(Beginning of TASK INPUT)

(* ===== verification/WalWrite.v ===== *)
(** * WalWrite: writing frames to the log file (wal.c)

    sqlite3WalFrames appends a chain of frames.  Whichever call of the operating
    system fails, the file holds a prefix of what was to be written. *)
From S2P Require Import Prelude Varint Record Page PageLayout PageCells Wal WalLog WalHash WalIndex WalSpec WalFrame WalRecover.

(** ** The file *)

(** The first [m] bytes of [content] were written after [base], over [rest]. *)
Record wrote (d d' : WalDb) (base rest content : list Z) (m : nat) : Prop := {
  wt_le : (m <= length content)%nat;
  wt_file : d_file d' = base ++ take m content ++ drop m rest;
  wt_io : d_io d' `suffix_of` d_io d;
  wt_trunc : d_truncateOnCommit d' = d_truncateOnCommit d }.

(** What a call reports. *)
Definition reported (d : WalDb) (rc : Z) (content : list Z) (m : nat) : Prop := (rc = SQLITE_OK -> m = length content) /\ (rc <> SQLITE_OK -> exists n, (rc, n) ∈ d_io d).

Lemma take_length_take {A} n (l : list A) : take (length (take n l)) l = take n l.
Proof. rewrite length_take. destruct (Nat.le_gt_cases n (length l)); [by rewrite Nat.min_l|by rewrite Nat.min_r, !take_ge by lia]. Qed.

Lemma file_write_spec base rest l : file_write (base ++ rest) (Z.of_nat (length base)) l = base ++ l ++ drop (length l) rest.
Proof.
  unfold file_write. destruct l as [|x l]; [done|]. rewrite Nat2Z.id. replace (length base - length (base ++ rest))%nat with 0%nat by (rewrite length_app; lia). cbn [replicate]. rewrite app_nil_r, take_app_length, drop_app_add. done.
Qed.

Lemma os_write_spec d base rest content : d_file d = base ++ rest ->
  exists rc d' m, os_write d content (Z.of_nat (length base)) = (rc, d') /\ wrote d d' base rest content m /\ reported d rc content m /\ d_wal d' = d_wal d.
Proof.
  intros Hf. unfold os_write, next_io. destruct (d_io d) as [|[rc n] io] eqn:Hio.
  - eexists _, _, (length content). split; [done|]. split; [|done]. split; cbn; [lia|by rewrite Hf, file_write_spec, take_ge by lia|by rewrite Hio|done].
  - eexists _, _, (if rc =? SQLITE_OK then length content else length (take (Z.to_nat n) content)). split; [done|]. split; [|split; [|done]].
    + split; cbn; [destruct (rc =? SQLITE_OK); rewrite ?length_take; lia| |rewrite Hio; by apply suffix_cons_r|done]. rewrite Hf, file_write_spec. destruct (rc =? SQLITE_OK); [by rewrite take_ge by lia|]. by rewrite take_length_take.
    + split; intros Hrc; [by rewrite Hrc|]. exists n. rewrite Hio. apply elem_of_cons. by left.
Qed.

(End of TASK INPUT)

◆ **EXERCISE BRIEF**: Using the records above, set down exactly the lines from the one with "intros Hf. unfold" through the one with "- eexists _, _, (if", inclusive, and nothing more.

◆ **OUTPUT FOR THIS TASK**:
  intros Hf. unfold os_write, next_io. destruct (d_io d) as [|[rc n] io] eqn:Hio.
  - eexists _, _, (length content). split; [done|]. split; [|done]. split; cbn; [lia|by rewrite Hf, file_write_spec, take_ge by lia|by rewrite Hio|done].
  - eexists _, _, (if rc =? SQLITE_OK then length content else length (take (Z.to_nat n) content)). split; [done|]. split; [|split; [|done]].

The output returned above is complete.